You get what you pay for.

But still they can run fine mirroring, and fastnetmon will do it's job.

On the contrary - SPAN nee port mirroring cuts into the frames-per-second budget of linecards, as the traffic is in essence being duplicated. It is not 'free', and it has a profound impact on the the switch's data-plane traffic forwarding capacity.

Unlike NetFlow.

In certain limits. You can't set flow-active-timeout less than 60 seconds in Junos 14 for example.

Platforms vary, this is true. However, I have never run into an issue with an active flow timer of 60s, nor have I ever run into anyone who has done so.

On some platforms even if you can, you just run in the limits of platforms again (forwarding - management communications).

This is incorrect.

Fastnetmon and similar tools popularity says for itself.

Yes, it does - they are far less popular that NetFlow, because they do not scale on networks of any size, nor do they provide traceback (given your lack of comments on traceback elsewhere in this thread, it appears that you aren't familiar with this concept).


"What can be asserted without evidence can be dismissed without evidence."

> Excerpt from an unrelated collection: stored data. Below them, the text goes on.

(** C7. Derangements of three names: with the matrix that is 1 off the
    diagonal and 0 on it, every mapping [find_assignment] returns for
    [A, B, C] is one of the two derangements. *)
Theorem find_assignment_derangement
    (rnd : rng) (max_tries : Z) (st st' : rstate) (d : gmap string string) :
  find_assignment rnd ["A"; "B"; "C"] [[0; 1; 1]; [1; 0; 1]; [1; 1; 0]]%Z
    max_tries st = (Ok (Some d), st') ->
  d = {["A" := "B"; "B" := "C"; "C" := "A"]}
  \/ d = {["A" := "C"; "B" := "A"; "C" := "B"]}.
Proof.
  intros Hrun.
  destruct (find_assignment_accepts _ _ _ _ _ _ _ Hrun)
    as (perm & targets & Hperm & Htargets & -> & Hcompat).
  assert (Hnd : NoDup perm) by (rewrite Hperm; apply NoDup_seq).
  pose proof (Permutation_length Hperm) as Hlen. simpl in Hlen.
  destruct perm as [|a [|b [|c [|? ?]]]]; try discriminate.
  destruct (Hcompat 0 a eq_refl) as (ra & Hra & Ha).
  destruct (Hcompat 1 b eq_refl) as (rb & Hrb & Hb).
  destruct (Hcompat 2 c eq_refl) as (rc & Hrc & Hc).
  simpl in Hra, Hrb, Hrc.
  inversion Hra; inversion Hrb; inversion Hrc; subst ra rb rc.
  clear Hra Hrb Hrc Hcompat Hperm Hlen.
  destruct a as [|[|[|a]]]; try discriminate Ha;
  destruct b as [|[|[|b]]]; try discriminate Hb;
  destruct c as [|[|[|c]]]; try discriminate Hc;
  try (exfalso; apply (bool_decide_pack _) in Hnd; vm_compute in Hnd;
       exact Hnd).
  - left.
    apply Forall2_cons_inv_l in Htargets as (ta & ts & Hta & Htargets & ->).
    apply Forall2_cons_inv_l in Htargets as (tb & ts' & Htb & Htargets & ->).
    apply Forall2_cons_inv_l in Htargets as (tc & ts'' & Htc & Htargets & ->).
    apply Forall2_nil_inv_l in Htargets as ->.
    simpl in Hta, Htb, Htc. inversion Hta; inversion Htb; inversion Htc.
    vm_compute. reflexivity.
  - right.
    apply Forall2_cons_inv_l in Htargets as (ta & ts & Hta & Htargets & ->).
    apply Forall2_cons_inv_l in Htargets as (tb & ts' & Htb & Htargets & ->).
    apply Forall2_cons_inv_l in Htargets as (tc & ts'' & Htc & Htargets & ->).
    apply Forall2_nil_inv_l in Htargets as ->.
    simpl in Hta, Htb, Htc. inversion Hta; inversion Htb; inversion Htc.
    vm_compute. reflexivity.
Qed.
(** Modelled from the spec: the attempts of one call, section 4.1.  A success
    returns at once; a failure is retried when the policy says so, and is the
    terminal outcome otherwise.  [remaining] is the number of retries left.
    The loop describes a call from its first attempt on: it consults neither
    the cancellation token nor the request interceptors, so a call that one of
    them ends before any attempt (section 9) is outside of it; a token that
    fires during an attempt shows as the outcome of that attempt. *)
Fixpoint attempt_loop (net : Transport) (inst : AxiosInstance) (call : AxiosCall)
    (maximumRetry : Z) (remaining : nat) (attemptIndex : nat) : M JsError AxiosResponse :=
  emit (TransportAttempt attemptIndex call);;
  match net inst call attemptIndex with
  | Normal resp => mret resp
  | Throw err =>
      if shouldRetry maximumRetry (call_method call) attemptIndex (outcome_of (Throw err))
      then
        match remaining with
        | S fewer => attempt_loop net inst call maximumRetry fewer (S attemptIndex)
        | O => mthrow err
        end
      else mthrow err
  end.

(** Modelled from the spec: a call on an instance that gets as far as its
    first attempt (see [attempt_loop]).  Without retry behaviour installed
    there is one attempt; with it, the loop starts with the configured number of
    retries. *)
Definition axios_dispatch (net : Transport) (inst : AxiosInstance) (call : AxiosCall)
  : M JsError AxiosResponse :=
  match retry inst with
  | Some config =>
      attempt_loop net inst call (retries config) (Z.to_nat (retries config)) 0
  | None => attempt_loop net inst call 0 0 0
  end.
(** * Gate-A structural validation: a shallow embedding of
      [scripts/gate_a_check.py] and the properties of its specification.

    The development has two parts.  The first part transcribes the data
    model and the functions of the script: check results and the verdict
    aggregator, the identifier extractor with its two regular expressions,
    the ID-integrity, readability and evidence checks, the section slicer,
    and the configuration resolver over an explicit object store.  The
    second part states and proves the properties. *)

From Stdlib Require Import NArith String Ascii Lia.
From stdpp Require Import base list gmap sorting.

Set Default Proof Using "Type".
Set Warnings "-register-all,-clear-no-such-hyp".
Local Open Scope N_scope.
Local Open Scope nat_scope.

(** ** Text

    A Python [str] is a sequence of Unicode code points.  A character is its
    code point, a string is a list of them. *)

Abbreviation char := N (only parsing).
Abbreviation str := (list N) (only parsing).

(** ASCII literals of the script, as code points. *)
Definition lit (s : string) : str :=
  map N_of_ascii (list_ascii_of_string s).

(** The Unicode character database of the interpreter is not part of the
    repository.  It is an interface: the three properties the [re] and
    [str] primitives consult, queried only for code points from 128 on.
    ASCII is classified by the definitions below. *)
Class UnicodeDB := {
  uni_decimal : N -> bool;     (* category Nd: what [\d] matches *)
  uni_alnum_other : N -> bool; (* alphabetic or numeric, other than Nd *)
  uni_space : N -> bool        (* what [str.isspace] and [\s] accept *)
}.

(** A database with no character beyond ASCII classified; it is the instance
    the closed examples below are evaluated with. *)
Definition ascii_db : UnicodeDB :=
  {| uni_decimal := fun _ => false;
     uni_alnum_other := fun _ => false;
     uni_space := fun _ => false |}.

Section Chars.
Context {U : UnicodeDB}.

Definition in_range (lo hi c : N) : bool := ((lo <=? c) && (c <=? hi))%N.

(** [[A-Z]] *)
Definition is_upper (c : N) : bool := in_range 65 90 c.

(** [\d] on a [str] pattern: a Unicode decimal digit. *)
Definition is_digit (c : N) : bool :=
  if (c <? 128)%N then in_range 48 57 c else uni_decimal c.

(** [\w]: alphanumeric or underscore. *)
Definition is_word (c : N) : bool :=
  if (c <? 128)%N
  then in_range 48 57 c || in_range 65 90 c || in_range 97 122 c || (c =? 95)%N
  else uni_decimal c || uni_alnum_other c.

(** [\s] and the characters removed by [str.strip()]. *)
Definition is_space (c : N) : bool :=
  if (c <? 128)%N
  then in_range 9 13 c || in_range 28 32 c
  else uni_space c.

(** [\b] between the character before the position and the one at it; outside
    the text counts as a non-word character. *)
Definition opt_word (o : option N) : bool :=
  match o with Some c => is_word c | None => false end.

Definition word_boundary (prev next : option N) : bool :=
  xorb (opt_word prev) (opt_word next).

End Chars.

(** ** String primitives *)

Definition str_eqb (a b : str) : bool := bool_decide (a = b).

(** [s.startswith(p)] *)
Fixpoint startswith (p s : str) : bool :=
  match p, s with
  | [], _ => true
  | a :: p', b :: s' => (a =? b)%N && startswith p' s'
  | _ :: _, [] => false
  end.

(** [p in s] *)
Fixpoint contains (p s : str) : bool :=
  startswith p s ||
  match s with
  | [] => false
  | _ :: s' => contains p s'
  end.

(** [text.split('\n')]: always at least one piece. *)
Fixpoint split_lines (s : str) : list str :=
  match s with
  | [] => [[]]
  | c :: s' =>
      if (c =? 10)%N then [] :: split_lines s'
      else match split_lines s' with
           | l :: ls => (c :: l) :: ls
           | [] => [[c]]
           end
  end.

(** ['\n'.join(lines)] *)
Fixpoint join_lines (ls : list str) : str :=
  match ls with
  | [] => []
  | [l] => l
  | l :: ls' => l ++ 10%N :: join_lines ls'
  end.

Section Strip.
Context {U : UnicodeDB}.

Fixpoint lstrip (s : str) : str :=
  match s with
  | c :: s' => if is_space c then lstrip s' else s
  | [] => []
  end.

Definition rstrip (s : str) : str := reverse (lstrip (reverse s)).

(** [s.strip()] *)
Definition strip (s : str) : str := rstrip (lstrip s).

End Strip.

(** Python compares strings by code point, lexicographically; [sorted] on a
    set of strings uses this order. *)
Fixpoint str_leb (a b : str) : bool :=
  match a, b with
  | [], _ => true
  | _ :: _, [] => false
  | x :: a', y :: b' => (x <? y)%N || ((x =? y)%N && str_leb a' b')
  end.

Definition str_le (a b : str) : Prop := str_leb a b = true.

#[global] Instance str_le_dec : RelDecision str_le.
Proof. intros a b. unfold str_le. apply _. Defined.

(** [sorted(s)] for a set [s] of strings. *)
Definition sorted (s : gset str) : list str := merge_sort str_le (elements s).

(** ** Check results *)

Inductive check_kind := Hard | Soft.

(** The messages of the checks modelled here, one constructor per format
    string, carrying the interpolated values. *)
Inductive issue :=
| DuplicateIdDefinition (id_str : str) (count : nat)
    (* "Duplicate ID definition: {id_str} (defined {count} times)" *)
| DanglingReference (d : str)
    (* "Dangling reference: {d} (referenced but not defined)" *)
| WhenThenSameLine (i : nat) (scn_id : str)
    (* "Line {i}: {scn_id} has WHEN and THEN on same line ..." *)
| ParagraphTooLong (i : nat)
    (* "Line {i}: consecutive text paragraph exceeds 10 lines ..." *)
| MissingEvd (evd : str)
    (* "EVD referenced in rfc.md but missing in evidence.json: {evd}" *)
| OtherIssue (msg : str).

Record CheckResult := {
  name : str;
  kind : check_kind;
  passed : bool;
  issues : list issue;
  warnings : list str
}.

(** [CheckResult(name)] and [CheckResult(name, kind="soft")] *)
Definition new_result (n : str) (k : check_kind) : CheckResult :=
  {| name := n; kind := k; passed := true; issues := []; warnings := [] |}.

(** [r.fail(msg)] *)
Definition fail (r : CheckResult) (msg : issue) : CheckResult :=
  {| name := name r; kind := kind r; passed := false;
     issues := issues r ++ [msg]; warnings := warnings r |}.

(** [r.warn(msg)] *)
Definition warn (r : CheckResult) (msg : str) : CheckResult :=
  {| name := name r; kind := kind r; passed := passed r;
     issues := issues r; warnings := warnings r ++ [msg] |}.

(** ** Verdict aggregation: [run_gate_a] *)

Inductive verdict := PASS | WARN | FAIL.

Record detail := {
  d_passed : bool;
  d_issues : list issue;
  d_warnings : list str
}.

Record report := {
  hard_pass : list str;
  hard_fail : list str;
  soft_warn : list str;
  overall : verdict;
  details : list (str * detail)
}.

(** [d[k] = v] on a dict kept in insertion order. *)
Fixpoint dict_set {V} (d : list (str * V)) (k : str) (v : V) : list (str * V) :=
  match d with
  | [] => [(k, v)]
  | (k', v') :: d' =>
      if str_eqb k' k then (k', v) :: d' else (k', v') :: dict_set d' k v
  end.

(** Truth value of a list. *)
Definition nonempty {A} (l : list A) : bool :=
  match l with [] => false | _ => true end.

Definition run_gate_a (hard_results soft_results : list CheckResult) : report :=
  let hard_pass := map name (filter (fun r => passed r = true) hard_results) in
  let hard_fail := map name (filter (fun r => passed r = false) hard_results) in
  let soft_warn := map name (filter (fun r => nonempty (warnings r) = true) soft_results) in
  let details :=
    fold_left
      (fun d r =>
         dict_set d (name r)
           {| d_passed := passed r; d_issues := issues r; d_warnings := warnings r |})
      (hard_results ++ soft_results) [] in
  let overall :=
    if nonempty hard_fail then FAIL
    else if nonempty soft_warn then WARN
    else PASS in
  {| hard_pass := hard_pass; hard_fail := hard_fail; soft_warn := soft_warn;
     overall := overall; details := details |}.

(** ** Regular expressions

    The patterns of the script are transcribed construct by construct, with
    the backtracking of the [re] engine written out.  A matcher is tried at
    one position: it sees the character before the position (for [\b]) and
    the text from the position on. *)

Section Regex.
Context {U : UnicodeDB}.

(** Greedy repetition of a character class ([c*], [c+], [c{m,}]): take as
    many characters as possible, then run the rest [k] of the pattern; when
    [k] fails give one character back and try again.  [k] gets the last
    character consumed before its position, the number [n] of repetitions
    taken, and the remaining text; a lower bound on [n] is tested there. *)
Fixpoint greedy {A} (cls : N -> bool) (k : option N -> nat -> str -> option A)
    (prev : option N) (n : nat) (s : str) : option A :=
  match s with
  | c :: tl =>
      if cls c then
        match greedy cls k (Some c) (S n) tl with
        | Some r => Some r
        | None => k prev n s
        end
      else k prev n s
  | [] => k prev n s
  end.

(** The same with an upper bound ([c{m,max}]). *)
Fixpoint greedy_upto {A} (max : nat) (cls : N -> bool)
    (k : option N -> nat -> str -> option A)
    (prev : option N) (n : nat) (s : str) : option A :=
  match s with
  | c :: tl =>
      if cls c && (n <? max) then
        match greedy_upto max cls k (Some c) (S n) tl with
        | Some r => Some r
        | None => k prev n s
        end
      else k prev n s
  | [] => k prev n s
  end.

(** Alternation of literals [(a|b|...)]: the first alternative, in order,
    after which the rest of the pattern succeeds. *)
Fixpoint first_alt {A} (alts : list str) (k : str -> str -> option A) (s : str)
    : option A :=
  match alts with
  | [] => None
  | a :: alts' =>
      match (if startswith a s then k a (drop (length a) s) else None) with
      | Some r => Some r
      | None => first_alt alts' k s
      end
  end.

(** The tail of [\d{3,}\b]. *)
Definition end_of_number {A} (result : nat -> A)
    (p : option N) (n : nat) (rest : str) : option A :=
  if (3 <=? n) && word_boundary p (head rest) then Some (result n) else None.
Definition singletonFields (pk : package) (im : Resource) (first : bool)
    : list (string * arg) :=
  match pk, first with
  | PImages, true =>
      [("name", AStr (Name im)); ("creation_timestamp", AStr (CreationTimestamp im));
       ("reason", AStr "latest_version"); ("delete", AStr "ineligible")]
  | PImages, false =>
      [("name", AStr (Name im)); ("creation_timestamp", AStr (CreationTimestamp im));
       ("reason", AStr "old_version"); ("delete", AStr "eligible")]
  | PInstances, true =>
      [("name", AStr (Name im)); ("creation_timestamp", AStr (CreationTimestamp im));
       ("status", AStr "latest"); ("delete", AStr "ineligible")]
  | PInstances, false =>
      [("name", AStr (Name im)); ("creation_timestamp", AStr (CreationTimestamp im));
       ("status", AStr "superseded"); ("delete", AStr "eligible")]
  end.

Definition Thing (pk : package) : string :=
  match pk with PImages => "Image" | PInstances => "Instance" end.

Definition singletonsStep (pk : package) (delimiter : string) (im : Resource)
    (st : gmap string nsmEntry * list Resource) : Proc (gmap string nsmEntry * list Resource) :=
  let '(nsm, il) := st in
  let* key := orPanic (GetResourceBasename (Name im) delimiter) in
  match nsm !! key with
  | None =>
      logInfo (Thing pk ++ " excluded from deletion") (singletonFields pk im true) >>
      ret (<[key := {| entryName := Name im; Singleton := true |}]> nsm, il)
  | Some _ =>
      logInfo (Thing pk ++ " eligible for deletion") (singletonFields pk im false) >>
      ret (<[key := {| entryName := Name im; Singleton := false |}]> nsm, (il ++ [im])%list)
  end.

(** [Singletons]. The closing loop over [nsm] only logs; as in [Utils] the
    entries are taken in the order of the map's list of entries. *)
Definition Singletons (pk : package) (i : JanitorMetadata) : Proc JanitorMetadata :=
  let* st := forEach (singletonsStep pk (NameDelimiter i)) (Items i) (∅, []) in
  forEach (fun (kv : string * nsmEntry) (_ : unit) =>
             if Singleton (snd kv)
             then logInfo (Thing pk ++ " is a singleton") [("name", AStr (entryName (snd kv)))]
             else ret tt)
          (map_to_list (fst st)) tt >>
  ret (setItems i (snd st)).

You make my point very well, thank you. There is overwhelming evidence that NetFlow and similar forms of flow telemetry scale well and provide real, measurable, actionable operational value on networks of all types and sizes. The reason for the popularity of flow telemetry is that it is low-opex (no probes to deply); low-capex (no probes to deploy); scales to tb/sec speeds; is practicable for large networks (no probes to deploy); provides instantaneous traceback (probes can't do this); and provides statistics on dropped traffic (probes can't do this, either).

Sweet marketing buzzwords,

It's pretty obvious which half of this 'conversation' is focused on marketing; and it isn't mine.

that is used together with some unclear calculations,

No calculations have been discussed during the course of this 'conversation'.

to sell suffering hosting providers various expensive tools,

I'm uninterested in selling anyone anything. What I'm interested in doing is correcting the misinformation you are promulgating regarding the utility of flow telemetry coupled with open-source flow analysis systems. There has been no mention of any commercial systems or products in my half of this 'conversation'.

that is not necessary for them.

Again, the benefits of flow telemetry are quite clear for networks of any size.

OPEX of fastnetmon is a small fee for qualified sysadmin, and often not required, because already hosting operator should have him.

You obviously do not know what the term opex actually means, nor what it encompasses.

I can agree only that arguing about this subject is waste of time.

Yes, it isn't a profitable use of time to argue with someone who does not have the degree of operational expertise nor experience to back his demonstrably incorrect assertions.

where netflow just by design cannot outperform it

Again, this is a completely unsupported statement with no basis in fact, and it totally ignores the inherent characteristics of flow telemetry (instantaneous traceback, statistics on dropped traffic, scalability, low opex) which make it eminently suitable for these various applications.

To be clear - the particular tool you are doing such a poor job of advocating is in no way unique, and is completely orthogonal to the utility, capabilities, and scalability of flow telemetry. If such tools were so superior to flow telemetry, they would've eclipsed flow telemetry as the preferred mechanism for achieving visibility into network traffic many years ago.

I am going to stop replying to your trolling, because you obviously do not have the requisite operational experience and depth/breadth of knowledge to even try to plausibly support your demonstrably-incorrect assertions. One can only hope that such a potentially useful tool as FastNetMon isn't tarnished in the view of those who have read this thread due to such uninformed, erroneous misadvocacy.